What a beautiful Christmas story this is, Eric! I have always wanted to be able to share my music with people but have never thought about that aspect - providing music to people who are sick. What a wonderful idea. Although resources in the Philippines are scarce and I imagine, it must be light years away before we can have hospice or hospital wards airing out beautiful music to their terminally or critically ill patients, I sure hope somebody takes up this idea because I certainly would not hesitate to volunteer man-hours for this sort of work.
When my father was terminally ill, one of the things that we did was to provide him with his favorite classical music - this was in 2000 so it was easier because of the more advanced technology - all day long. This made him so happy!
Thank you very much for sharing this beautiful story with us. And even if we don't usually celebrate it here, happy thanksgiving!
- Senor Enrique said...
Thank you everyone for having read this long entry and for your kind words.
My two goals for having posted this entry are: 1) to promote the healing power of music and thereby encourage others to play music to their loved ones who are ill; 2) that the universe does tend to give to us what we ask for; therefore, we shouldn't focus on lack, but instead on the blessings we continually receive in life.
God bless and thank you once again!
- niceheart said...
This post makes me cry and you know why. My father also got terminally ill the way yours did. A combination of lung cancer and liver cirrhosis. My sister had the chance to look after him during his final days. Then he asked to be moved to his home town in Quezon province and a relative there took care of him until he passed away.
Thanks for sharing. This is a very beautiful and touching story. I also believe that music has the healing power.
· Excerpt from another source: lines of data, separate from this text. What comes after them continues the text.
Definition response_text (a : ResponseAction) : jsstr :=
  match a with accept => js "accept" | decline => js "decline" | cancel => js "cancel" end.

Inductive ConfirmationFailureReason :=
  | stage_unavailable | context_mismatch | stage_not_active | expired | declined
  | retry_request_reused | request_mismatch | capabilities_mismatch | state_mismatch
  | canonical_stale | code_mismatch.

Definition reason_text (r : ConfirmationFailureReason) : jsstr :=
  js match r with
     | stage_unavailable => "stage_unavailable"
     | context_mismatch => "context_mismatch"
     | stage_not_active => "stage_not_active"
     | expired => "expired"
     | declined => "declined"
     | retry_request_reused => "retry_request_reused"
     | request_mismatch => "request_mismatch"
     | capabilities_mismatch => "capabilities_mismatch"
     | state_mismatch => "state_mismatch"
     | canonical_stale => "canonical_stale"
     | code_mismatch => "code_mismatch"
     end.

Record ConfirmStagedActionInput := MkConfirmInput {
  ci_stageId : jsstr;
  ci_consentRecordId : jsstr;
  ci_retryRequestId : list Z;
  ci_originalArguments : json;
  ci_clientCapabilities : json;
  ci_exactOrigin : jsstr;
  ci_requestStateBytes : list Z;
  ci_responseAction : ResponseAction;
  ci_inputResponse : json;
  ci_consentRecordedEvent : jsstr;
  ci_consentRejectedEvent : jsstr
}.

Record CurrentActionBindings := MkBindings {
  cb_payloadSha256 : jsstr;
  cb_packageSha256 : option jsstr
}.

Record ConfirmStagedActionOptions := MkConfirmOptions {
  appendConsentBeforeAct : bool;
  exposeConfirmedProjectionToAct : bool
}.

(** ** Reading *)

(** The [is not distinct from] of nullable columns is equality of options. *)
Definition same_key (a b : StageBinding) : bool :=
  bool_decide (st_actor a = st_actor b) && bool_decide (st_client a = st_client b)
  && bool_decide (st_actionCode a = st_actionCode b) && bool_decide (st_targetType a = st_targetType b)
  && bool_decide (st_targetId a = st_targetId b).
I always say that one of my mottos in life is to always count my blessings, yet lately, I find myself focusing on what I lack. Thank you for this inspiring story.
- tito said...
music , heh? i also love music but i'm kinda eccentric for being able to appreciate from classical to heavy metal (and almost everything in between)...the poinsettia is that from the Garden and Pet Show in QC recently? I just posted my pictures on my own blog plus the others in my new Multiply gallery.
I'm always online on Gmail/Gtalk tito DOT basa AT gmail DOT com on weekdays. We can share photo-op "intelligence data" quickly by hooking up
btw, I'm registered by another name at pinoyphotography forum but I seldom visit that site. I prefer yahoogroups and email
tito a.k.a. paetechie
- rhodora said...
is this "wish you were here" by pink floyd that you titled your blog? :) music is therapy. and oh, this post brought mist to my eyes. i lost a sister in 1982 and a brother in 1996. both suffered from kidney ailment. in her deathbed, just before she went to forever slumber, my sister, one by one mentioned all our names and said "babay sa inyong lahat..." i cry over this scenario until now whenever i recall...
you know, i've been browsing on your blog for about an hour now, and still, i can't get enough! breathtakingly beautiful!
- Senor Enrique said...
Yes, Rhodora, I had taken it from Pink Floyd.
I had just visited your site, and it is very interesting. Thanks for posting a comment earlier which made me discover your blogsite. I left a comment, but was notified your site considered it a spam ... hahaha ... and that I should inform you about it.